Today, the former cadet is back in greater Boston, completing his master’s degree in education at Harvard. Only 28, Aird has traveled widely, often lingering in challenging places.
Two years after Norwich, he earned his TOEFL English-teaching certificate and bought a one-way ticket to Vietnam. The day he landed in Saigon, he found a job. He also discovered a calling. Education was “it” for him. “There’s a lot of responsibility in a classroom,” he says. “I realized pretty early on [that] you’re essentially leading a group of people.” Aird also shared the passion of his fellow teachers and administrators. “We’re all really interested in our work, and we don’t do it for the money.”

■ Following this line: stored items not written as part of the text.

(** * Tremolo-1.0: a shallow embedding of the signal-processing core

    The C++ sources embedded here are [OnePoleSmoother.h], [Tremolo.h] /
    [Tremolo.cpp], [FeatureExtractor.h] and the tempo-sync fragment of
    [main.cpp].  C++ [float] is IEEE-754 binary32 and [double] is binary64;
    both are modelled bit-exactly with the Standard Library's [SpecFloat]
    (round-to-nearest-even, a single NaN).  The transcendental functions
    of the C math library ([std::sin], [std::tanh], [std::exp]) are not part
    of the repository and are taken as a parameter ([Libm]); [std::fmod] is
    exact in IEEE-754 arithmetic and is modelled. *)

From Stdlib Require Import ZArith Bool Lia.
From Stdlib Require Import Floats.SpecFloat.
From stdpp Require Import base option list strings gmap.

Local Open Scope Z_scope.

(** ** IEEE-754 binary32 ([float]) and binary64 ([double]) *)

Abbreviation float := spec_float (only parsing).
Abbreviation double := spec_float (only parsing).

Module F32.
Definition prec : Z := 24.
Definition emax : Z := 128.

Definition add : float -> float -> float := SFadd prec emax.
Definition sub : float -> float -> float := SFsub prec emax.
Definition mul : float -> float -> float := SFmul prec emax.
Definition div : float -> float -> float := SFdiv prec emax.

(** C++ comparisons; every comparison with a NaN is false. *)
Definition lt (x y : float) : bool := SFltb x y.
Definition le (x y : float) : bool := SFleb x y.
Definition gt (x y : float) : bool := SFltb y x.
Definition ge (x y : float) : bool := SFleb y x.
Definition eqb (x y : float) : bool := SFeqb x y.

(** The correctly rounded quotient [n / d] of two integers: how a
    decimal literal such as [1e-20f] is read. *)
Definition of_ratio (n : Z) (d : positive) : float :=
  match n with
  | Z0 => S754_zero false
  | Zpos p =>
      let '(q, e, l) := SFdiv_core_binary prec emax (Zpos p) 0 (Zpos d) 0 in
      binary_round_aux prec emax false q e l
  | Zneg p =>
      let '(q, e, l) := SFdiv_core_binary prec emax (Zpos p) 0 (Zpos d) 0 in
      binary_round_aux prec emax true q e l
  end.

(** Conversion of an integer ([size_t], [int]) to [float]. *)
Definition of_Z (n : Z) : float := binary_normalize prec emax n 0 false.

(** The value with a given binary32 bit pattern (sign, 8 exponent bits,
    23 fraction bits); NaN payloads are forgotten. *)
Definition of_bits (b : Z) : float :=
  let s := Z.testbit b 31 in
  let ebits := Z.land (Z.shiftr b 23) 255 in
  let frac := Z.land b 8388607 in
  if ebits =? 255 then (if frac =? 0 then S754_infinity s else S754_nan)
  else if ebits =? 0 then
    match frac with Zpos m => S754_finite s m (-149) | _ => S754_zero s end
  else
    match frac + 8388608 with
    | Zpos m => S754_finite s m (ebits - 150)
    | _ => S754_nan
    end.

Definition zero : float := S754_zero false.
Definition one : float := Eval vm_compute in of_Z 1.
Definition infinity : float := S754_infinity false.
Definition neg_infinity : float := S754_infinity true.
Definition nan : float := S754_nan.

(** Neither an infinity nor a NaN. *)
Definition is_finite (x : float) : bool :=
  match x with
  | S754_zero _ | S754_finite _ _ _ => true
  | _ => false
  end.

Definition valid (x : float) : bool := valid_binary prec emax x.
End F32.

Module F64.
Definition prec : Z := 53.
Definition emax : Z := 1024.

Definition add : double -> double -> double := SFadd prec emax.
Definition mul : double -> double -> double := SFmul prec emax.
Definition div : double -> double -> double := SFdiv prec emax.
Definition sqrt : double -> double := SFsqrt prec emax.
Definition gt (x y : double) : bool := SFltb y x.

Definition of_ratio (n : Z) (d : positive) : double :=
  match n with
  | Z0 => S754_zero false
  | Zpos p =>
      let '(q, e, l) := SFdiv_core_binary prec emax (Zpos p) 0 (Zpos d) 0 in
      binary_round_aux prec emax false q e l
  | Zneg p =>
      let '(q, e, l) := SFdiv_core_binary prec emax (Zpos p) 0 (Zpos d) 0 in
      binary_round_aux prec emax true q e l
  end.

Definition of_Z (n : Z) : double := binary_normalize prec emax n 0 false.

Definition zero : double := S754_zero false.
Definition valid (x : double) : bool := valid_binary prec emax x.
End F64.

(** [float(x)] for a [double] x: rounding to binary32. *)
Definition float_of_double (x : double) : float :=
  match x with
  | S754_finite s m e => binary_round F32.prec F32.emax s m e
  | _ => x
  end.

(** [double(x)] for a [float] x: exact, renormalised to 53 bits. *)
Definition double_of_float (x : float) : double :=
  match x with
  | S754_finite s m e => binary_round F64.prec F64.emax s m e
  | _ => x
  end.

Declare Scope f32_scope.
Delimit Scope f32_scope with f32.
Infix "+" := F32.add : f32_scope.
Infix "-" := F32.sub : f32_scope.
Infix "*" := F32.mul : f32_scope.
Infix "/" := F32.div : f32_scope.
Infix "<?" := F32.lt : f32_scope.
Infix "<=?" := F32.le : f32_scope.
Infix ">?" := F32.gt : f32_scope.
Infix ">=?" := F32.ge : f32_scope.

(** The [float] literals of the sources. *)
Definition f_0 : float := F32.zero.
Definition f_1 : float := F32.one.
Definition f_neg1 : float := Eval vm_compute in F32.of_Z (-1).
Definition f_2 : float := Eval vm_compute in F32.of_Z 2.
Definition f_3 : float := Eval vm_compute in F32.of_Z 3.
Definition f_4 : float := Eval vm_compute in F32.of_Z 4.
Definition f_5 : float := Eval vm_compute in F32.of_Z 5.
Definition f_60 : float := Eval vm_compute in F32.of_Z 60.
Definition f_180 : float := Eval vm_compute in F32.of_Z 180.
Definition f_360 : float := Eval vm_compute in F32.of_Z 360.
Definition f_0_5 : float := Eval vm_compute in F32.of_ratio 1 2.
Definition f_0_25 : float := Eval vm_compute in F32.of_ratio 1 4.
Definition f_0_6 : float := Eval vm_compute in F32.of_ratio 6 10.
Definition f_0_01 : float := Eval vm_compute in F32.of_ratio 1 100.
Definition f_0_0001 : float := Eval vm_compute in F32.of_ratio 1 10000.
Definition f_1e_6 : float := Eval vm_compute in F32.of_ratio 1 (10 ^ 6).
Definition f_1e_9 : float := Eval vm_compute in F32.of_ratio 1 (10 ^ 9).
Definition f_1e_20 : float := Eval vm_compute in F32.of_ratio 1 (10 ^ 20).

(** The [double] literals of the sources. *)
Definition d_48000 : double := Eval vm_compute in F64.of_Z 48000.
Definition d_neg1 : double := Eval vm_compute in F64.of_Z (-1).
Definition d_M_PI : double :=
  Eval vm_compute in F64.of_ratio 314159265358979323846 (10 ^ 20).
Definition f_M_PI : float := Eval vm_compute in float_of_double d_M_PI.

(** ** Library functions with an exact IEEE-754 meaning *)

(** [std::fmod(x, y)] on [float] (C11 7.12.10.1 and F.10.7.1): the result
    [x - n*y], with [n] the quotient truncated towards zero, is always
    representable, so the function is exact; it has the sign of [x]. *)
Definition fmodf (x y : float) : float :=
  match x, y with
  | S754_nan, _ | _, S754_nan => S754_nan
  | S754_infinity _, _ => S754_nan
  | _, S754_zero _ => S754_nan
  | S754_zero _, _ => x
  | S754_finite _ _ _, S754_infinity _ => x
  | S754_finite sx mx ex, S754_finite _ my ey =>
      let e := Z.min ex ey in
      let X := Zpos (fst (shl_align mx ex e)) in
      let Y := Zpos (fst (shl_align my ey e)) in
      match X mod Y with
      | Zpos r => binary_round F32.prec F32.emax sx r e
      | _ => S754_zero sx
      end
  end.

(** [std::max(a, b)] is [(a < b) ? b : a] and [std::min(a, b)] is
    [(b < a) ? b : a]: with a NaN in either place the first argument is
    returned. *)
Definition std_max (a b : float) : float := if (a <? b)%f32 then b else a.
Definition std_min (a b : float) : float := if (b <? a)%f32 then b else a.

(** [Tremolo.cpp]: [clamp01], [clamp11]. *)
Definition clamp01 (x : float) : float := std_max f_0 (std_min f_1 x).
Definition clamp11 (x : float) : float := std_max f_neg1 (std_min f_1 x).

(** ** The C math library, a parameter of the model *)

Record Libm := {
  sinf : float -> float;   (* std::sin  on float *)
  tanhf : float -> float;  (* std::tanh on float *)
  expf : float -> float    (* std::exp  on float *)
}.

(** ** [OnePoleSmoother.h] *)

Module OnePoleSmoother.

Record t := mk {
  sampleRate : double;
  tau : float;
  a : float;
  z : float
}.

(** The default member initialisers. *)
Definition init : t :=
  {| sampleRate := d_48000; tau := f_0_01; a := f_0; z := f_0 |}.

Section WithLibm.
Context (libm : Libm).

(** [a = std::exp(float(-1.0 / (tau * float(sampleRate))))]: the product
    is a [float], the quotient a [double]. *)
Definition coeff (tau0 : float) (fs : double) : float :=
  expf libm
    (float_of_double
       (F64.div d_neg1 (double_of_float (tau0 * float_of_double fs)%f32))).

Definition updateCoeff (s : t) : t :=
  {| sampleRate := sampleRate s; tau := tau s;
     a := coeff (tau s) (sampleRate s); z := z s |}.

Definition setSampleRate (fs : double) (s : t) : t :=
  updateCoeff
    {| sampleRate := if F64.gt fs F64.zero then fs else d_48000;
       tau := tau s; a := a s; z := z s |}.

Definition setTimeConstant (tauSeconds : float) (s : t) : t :=
  updateCoeff
    {| sampleRate := sampleRate s;
       tau := if (tauSeconds >? f_1e_6)%f32 then tauSeconds else f_1e_6;
       a := a s; z := z s |}.
End WithLibm.

Definition reset (value : float) (s : t) : t :=
  {| sampleRate := sampleRate s; tau := tau s; a := a s; z := value |}.

(** [z = a * (z + tiny) + (1.0f - a) * target; return z;] *)
Definition step (a0 z0 target : float) : float :=
  (a0 * (z0 + f_1e_20) + (f_1 - a0) * target)%f32.

Definition process (target : float) (s : t) : t * float :=
  let z' := step (a s) (z s) target in
  ({| sampleRate := sampleRate s; tau := tau s; a := a s; z := z' |}, z').

End OnePoleSmoother.

(** ** [Tremolo.h], [Tremolo.cpp] *)

Inductive LFOShape := Sine | Triangle | Square | SquareSoft.

Module Tremolo.

Record t := mk {
  sr_ : double;
  rateHz_ : float;
  depth_ : float;
  wet_ : float;
  phase_ : float;
  phaseInc_ : float;
  stereoPhaseR_ : float;
  shape_ : LFOShape;
  depthSm_ : OnePoleSmoother.t;
  rateSm_ : OnePoleSmoother.t
}.

(** The default member initialisers of [struct Tremolo]. *)
Definition init : t :=
  {| sr_ := d_48000; rateHz_ := f_5; depth_ := f_0_6; wet_ := f_1;
     phase_ := f_0; phaseInc_ := f_0; stereoPhaseR_ := f_0; shape_ := Sine;
     depthSm_ := OnePoleSmoother.init; rateSm_ := OnePoleSmoother.init |}.

Definition setDepth (d : float) (tr : t) : t :=
  {| sr_ := sr_ tr; rateHz_ := rateHz_ tr; depth_ := clamp01 d;
     wet_ := wet_ tr; phase_ := phase_ tr; phaseInc_ := phaseInc_ tr;
     stereoPhaseR_ := stereoPhaseR_ tr; shape_ := shape_ tr;
     depthSm_ := depthSm_ tr; rateSm_ := rateSm_ tr |}.

Definition setRateHz (r : float) (tr : t) : t :=
  {| sr_ := sr_ tr; rateHz_ := std_max f_0_0001 r; depth_ := depth_ tr;
     wet_ := wet_ tr; phase_ := phase_ tr; phaseInc_ := phaseInc_ tr;
     stereoPhaseR_ := stereoPhaseR_ tr; shape_ := shape_ tr;
     depthSm_ := depthSm_ tr; rateSm_ := rateSm_ tr |}.

Definition setWet (w : float) (tr : t) : t :=
  {| sr_ := sr_ tr; rateHz_ := rateHz_ tr; depth_ := depth_ tr;
     wet_ := clamp01 w; phase_ := phase_ tr; phaseInc_ := phaseInc_ tr;
     stereoPhaseR_ := stereoPhaseR_ tr; shape_ := shape_ tr;
     depthSm_ := depthSm_ tr; rateSm_ := rateSm_ tr |}.

Definition setStereoPhaseDeg (deg : float) (tr : t) : t :=
  let d := std_max f_0 (std_min f_180 deg) in
  {| sr_ := sr_ tr; rateHz_ := rateHz_ tr; depth_ := depth_ tr;
     wet_ := wet_ tr; phase_ := phase_ tr; phaseInc_ := phaseInc_ tr;
     stereoPhaseR_ := (d / f_360)%f32; shape_ := shape_ tr;
     depthSm_ := depthSm_ tr; rateSm_ := rateSm_ tr |}.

He next traveled to the Democratic Republic of Congo, after an email invite from a member of parliament to teach at a small training hospital in Kivu. The North and South Kivus provinces are notorious for their role in the Congolese civil war and the genocide in neighboring Rwanda. “It’s still a terrible area,” Aird says. “It’s absolutely brutal.” The Peace Corps pulled out because of the danger.
Aird stayed several months, teaching medical staff enough English to translate donated materials and medicine. He drank rain water and swam in a nearby river, but only after U.N. helicopters scared away the hippos. There was one hour of electricity a day. Security was sketchy.
Africa was a stepping stone to northern Iraq. In 2017, Aird joined the staff at Raparin University in the town of Ranya on Lake Dukan. In all, he spent 14 months there. There was no “Green Zone.” Aird lived and traveled on his own. Yet, he felt safe. Strangers would stop their cars and offer him a ride. They wanted to share their culture, poetry, hospitality. They invited him home for dinner to introduce their families and throw parties. He bought a horse and went on picnics. He swam and hiked the surrounding mountains, from which sprang the first Neolithic human civilizations. He read The Seven Pillars of Wisdom, by T.E Lawrence.
Sharp and intense, Aird is a sui generis figure. His path is uncommon, and he’d like more company. International crisis-zone education is booming, he says. It can be a good fit for Norwich grads. “You come from such a unique college experience, and there are so many people you can impact overseas.”